Muchas veces, leyendo los “Evangelios de la infancia”, nos preguntamos por qué Dios no intervino directa y claramente. Pero Dios actúa a través de eventos y personas. José era el hombre por medio del cual Dios se ocupó de los comienzos de la historia de la redención. Él era el verdadero “milagro” con el que Dios salvó al Niño y a su madre. El cielo intervino confiando en la valentía creadora de este hombre, que cuando llegó a Belén y no encontró un lugar donde María pudiera dar a luz, se instaló en un establo y lo arregló hasta convertirlo en un lugar lo más acogedor posible para el Hijo de Dios que venía al mundo (cf. Lc 2,6-7). Ante el peligro inminente de Herodes, que quería matar al Niño, José fue alertado una vez más en un sueño para protegerlo, y en medio de la noche organizó la huida a Egipto (cf. Mt 2,13-14).
De una lectura superficial de estos relatos se tiene siempre la impresión de que el mundo esté a merced de los fuertes y de los poderosos, pero la “buena noticia” del Evangelio consiste en mostrar cómo, a pesar de la arrogancia y la violencia de los gobernantes terrenales, Dios siempre encuentra un camino para cumplir su plan de salvación. Incluso nuestra vida parece a veces que está en manos de fuerzas superiores, pero el Evangelio nos dice que Dios siempre logra salvar lo que es importante, con la condición de que tengamos la misma valentía creativa del carpintero de Nazaret, que sabía transformar un problema en una oportunidad, anteponiendo siempre la confianza en la Providencia.
Si a veces pareciera que Dios no nos ayuda, no significa que nos haya abandonado, sino que confía en nosotros, en lo que podemos planear, inventar, encontrar.
Es la misma valentía creativa que mostraron los amigos del paralítico que, para presentarlo a Jesús, lo bajaron del techo (cf. Lc 5,17-26). La dificultad no detuvo la audacia y la obstinación de esos amigos. Ellos estaban convencidos de que Jesús podía curar al enfermo y «como no pudieron introducirlo por causa de la multitud, subieron a lo alto de la casa y lo hicieron bajar en la camilla a través de las tejas, y lo colocaron en medio de la gente frente a Jesús.

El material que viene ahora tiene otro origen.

(** * Stale-branch scanner for a Bitbucket workspace (main.go)

    A shallow embedding of [main.go]: the three API calls of
    [BitbucketClient], the staleness test [CheckIfStale], the deletion
    routine [DeleteBranch] with its protected-branch loop, and the
    orchestrator [ListStaleBranches].

    - [int64] values ([time.Duration]) are [Z] with the wrap-around written
      out ([wrap64]);
    - [float64] values are [spec_float] at precision 53, the executable
      IEEE-754 binary64 specification of the Standard Library;
    - [map[string]interface{}] is a [gmap] from strings to values;
    - the HTTP service, the wall clock and the console are threaded through
      a small state monad [M] that can also panic (failed type assertion). *)

From Stdlib Require Import ZArith Lia SpecFloat.
From stdpp Require Import base option list strings gmap.

Local Open Scope Z_scope.

(** ** float64 *)

Module F64.

Definition prec : Z := 53.
Definition emax : Z := 1024.

Definition t : Type := spec_float.

(** [float64(n)] for an integer [n]. *)
Definition of_int (n : Z) : t := binary_normalize prec emax n 0 false.

Definition add : t -> t -> t := SFadd prec emax.
Definition div : t -> t -> t := SFdiv prec emax.

(** [x > y]; false as soon as one side is NaN. *)
Definition gt (x y : t) : bool :=
  match SFcompare x y with
  | Some Gt => true
  | _ => false
  end.

Definition min_int64 : Z := - 2 ^ 63.
Definition max_int64 : Z := 2 ^ 63 - 1.

(** The integer part of a finite float, fraction discarded. *)
Definition trunc (x : t) : option Z :=
  match x with
  | S754_zero _ => Some 0
  | S754_finite s m e =>
      let a := match e with
               | Z0 => Zpos m
               | Zpos p => Zpos m * 2 ^ Zpos p
               | Zneg p => Zpos m / 2 ^ Zpos p
               end in
      Some (if s then - a else a)
  | _ => None
  end.

(** [int64(x)]: truncation towards zero.  The language leaves the result
    open when the value does not fit; amd64 yields the least [int64]. *)
Definition to_int64 (x : t) : Z :=
  match trunc x with
  | Some z => if (min_int64 <=? z) && (z <=? max_int64) then z else min_int64
  | None => min_int64
  end.

End F64.

(** ** package time *)

Module time.

(** [time.Duration]: an [int64] count of nanoseconds. *)
Definition Duration : Type := Z.

Definition wrap64 (z : Z) : Z := (z + 2 ^ 63) mod 2 ^ 64 - 2 ^ 63.

Definition Nanosecond : Duration := 1.
Definition Microsecond : Duration := 1000 * Nanosecond.
Definition Millisecond : Duration := 1000 * Microsecond.
Definition Second : Duration := 1000 * Millisecond.
Definition Minute : Duration := 60 * Second.
Definition Hour : Duration := 60 * Minute.

Definition minDuration : Duration := - 2 ^ 63.
Definition maxDuration : Duration := 2 ^ 63 - 1.

(** [func (d Duration) Hours() float64]:
    [hour := d / Hour; nsec := d % Hour;
     return float64(hour) + float64(nsec)/(60*60*1e9)]. *)
Definition Hours (d : Duration) : F64.t :=
  let hour := Z.quot d Hour in
  let nsec := Z.rem d Hour in
  F64.add (F64.of_int hour)
          (F64.div (F64.of_int nsec) (F64.of_int (60 * 60 * 1000000000))).

(** [time.Time], as the wall-clock instant in nanoseconds since the Unix
    epoch (a parsed timestamp carries no monotonic reading). *)
Definition Time : Type := Z.

(** [func (t Time) Sub(u Time) Duration]: the difference, clamped to the
    range of [Duration]. *)
Definition Sub (t u : Time) : Duration :=
  if t - u <? minDuration then minDuration
  else if maxDuration <? t - u then maxDuration
  else t - u.

End time.

(** ** Staleness arithmetic of [CheckIfStale] (lines 79-83) *)

(** [x / 24] on [float64]. *)
Definition div24 (x : F64.t) : F64.t := F64.div x (F64.of_int 24).

(** Lines 79-83, for [since = time.Since(commitDate)]. *)
Definition staleness (since threshold : time.Duration) : bool * time.Duration :=
  let daysSinceCommit := div24 (time.Hours since) in
  if F64.gt daysSinceCommit (div24 (time.Hours threshold))
  then (true, time.wrap64 (F64.to_int64 daysSinceCommit * time.Hour))
  else (false, 0).

(** [threshold := 3 * 30 * 24 * time.Hour] of [main]. *)
Definition main_threshold : time.Duration := 3 * 30 * 24 * time.Hour.

Definition days (n : Z) : time.Duration := n * 24 * time.Hour.

(** ** Decoded JSON, requests and console *)

(** A value of Go's [interface{}] as [encoding/json] produces it.  The nil
    interface (JSON null, or a key that is absent) is [None] in
    [option value]. *)
#[local] Set Warnings "-register-all".
Inductive value : Type :=
  | VBool (b : bool)
  | VNumber (x : F64.t)
  | VString (s : string)
  | VArray (l : list (option value))
  | VObject (m : gmap string (option value)).

(** [map[string]interface{}] *)
Abbreviation object := (gmap string (option value)).

(** [m[k]]: the nil interface when the key is absent. *)
Definition index (m : object) (k : string) : option value :=
  match m !! k with
  | Some v => v
  | None => None
  end.

(** Go's [error]: produced by the transport, or built by [fmt.Errorf]. *)
Inductive error : Type :=
  | TransportError (msg : string)
  | Errorf (format : string) (a : list string).

(** One argument of a [fmt.Printf] call. *)
Inductive arg : Type :=
  | AString (s : string)
  | AInterface (v : option value)
  | AError (e : error)
  | AFloat (x : F64.t).

(** One [fmt.Printf] call: the format string of the source with its
    arguments. *)
Record printf : Type := Printf { format : string; operands : list arg }.

Inductive method : Type := GET | DELETE.

Record Request : Type :=
  { Method : method; URL : string; Token : string }.

(** What the code reads off a [*resty.Response], with the slice that
    [SetResult] filled in. *)
Record Response : Type :=
  { StatusCode : Z; Status : string; Result : list object }.

(** [BitbucketClient] without its [*resty.Client], which is the world. *)
Record BitbucketClient : Type :=
  { BaseURL : string; AuthToken : string; Workspace : string }.

Definition NewBitbucketClient (workspace authToken : string) : BitbucketClient :=
  {| BaseURL := "https://api.bitbucket.org/2.0";
     AuthToken := authToken;
     Workspace := workspace |}.

(** ** The protected-branch loop of [DeleteBranch] (lines 89-97) *)

Definition protectedBranches : list string := ["main"; "master"; "develop"].

(** [for _, protectedBranch := range l { if branchName == protectedBranch
    { ...; return nil } }]: true when the loop returns from inside. *)
Fixpoint matches_any (branchName : string) (l : list string) : bool :=
  match l with
  | [] => false
  | protectedBranch :: rest =>
      if String.eqb branchName protectedBranch then true
      else matches_any branchName rest
  end.

Definition isProtected (branchName : string) : bool :=
  matches_any branchName protectedBranches.

(** ** The program monad *)

(** A call either returns or panics (a failed type assertion). *)
Inductive outcome (A : Type) : Type :=
  | Returns (a : A)
  | Panics.
Arguments Returns {A} a.
Arguments Panics {A}.

Section Program.

(** The outside: the state of the HTTP service and of the clock, how a
    request is answered ([inr] is a transport failure), what the clock
    reads, and [time.Parse(time.RFC3339, s)] ([None] is a parse error). *)
Context {World : Type}.
Variable execute : World -> Request -> World * (Response + error).
Variable time_Now : World -> World * time.Time.
Variable time_Parse : string -> option time.Time.

(** The world, the requests sent so far (oldest first) and the lines
    printed so far (oldest first). *)
Record Env : Type :=
  { world : World; sent : list Request; stdout : list printf }.

Definition M (A : Type) : Type := Env -> outcome A * Env.

Definition ret {A} (a : A) : M A := fun env => (Returns a, env).

Definition bind {A B} (m : M A) (k : A -> M B) : M B :=
  fun env =>
    match m env with
    | (Returns a, env') => k a env'
    | (Panics, env') => (Panics, env')
    end.

Definition panic {A} : M A := fun env => (Panics, env).

Notation "'let*' x := m 'in' k" := (bind m (fun x => k))
  (at level 10, x name, m at level 100, k at level 200).
Notation "'do' m 'then' k" := (bind m (fun _ => k))
  (at level 10, m at level 100, k at level 200).

Definition fmt_Printf (format : string) (a : list arg) : M unit :=
  fun env =>
    (Returns tt,
     {| world := world env; sent := sent env;
        stdout := stdout env ++ [Printf format a] |}).

(** [b.Client.R().SetAuthToken(..)...Get(url)] and [...Delete(url)]. *)
Definition resty (req : Request) : M (Response + error) :=
  fun env =>
    let '(w, r) := execute (world env) req in
    (Returns r,
     {| world := w; sent := sent env ++ [req]; stdout := stdout env |}).

Definition time_Since (t : time.Time) : M time.Duration :=
  fun env =>
    let '(w, now) := time_Now (world env) in
    (Returns (time.Sub now t),
     {| world := w; sent := sent env; stdout := stdout env |}).

(** [v.(map[string]interface{})] and [v.(string)]. *)
Definition assert_map (v : option value) : M object :=
  match v with
  | Some (VObject m) => ret m
  | _ => panic
  end.

Definition assert_string (v : option value) : M string :=
  match v with
  | Some (VString s) => ret s
  | _ => panic
  end.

Jesús, al ver la fe de ellos, le dijo al paralítico: “¡Hombre, tus pecados quedan perdonados!”» (vv. 19-20). Jesús reconoció la fe creativa con la que esos hombres trataron de traerle a su amigo enfermo.
El Evangelio no da ninguna información sobre el tiempo en que María, José y el Niño permanecieron en Egipto. Sin embargo, lo que es cierto es que habrán tenido necesidad de comer, de encontrar una casa, un trabajo. No hace falta mucha imaginación para llenar el silencio del Evangelio a este respecto. La Sagrada Familia tuvo que afrontar problemas concretos como todas las demás familias, como muchos de nuestros hermanos y hermanas migrantes que incluso hoy arriesgan sus vidas forzados por las adversidades y el hambre. A este respecto, creo que san José sea realmente un santo patrono especial para todos aquellos que tienen que dejar su tierra a causa de la guerra, el odio, la persecución y la miseria.
Al final de cada relato en el que José es el protagonista, el Evangelio señala que él se levantó, tomó al Niño y a su madre e hizo lo que Dios le había mandado (cf. Mt 1,24; 2,14.21). De hecho, Jesús y María, su madre, son el tesoro más preciado de nuestra fe[21].
En el plan de salvación no se puede separar al Hijo de la Madre, de aquella que «avanzó en la peregrinación de la fe y mantuvo fielmente su unión con su Hijo hasta la cruz»[22].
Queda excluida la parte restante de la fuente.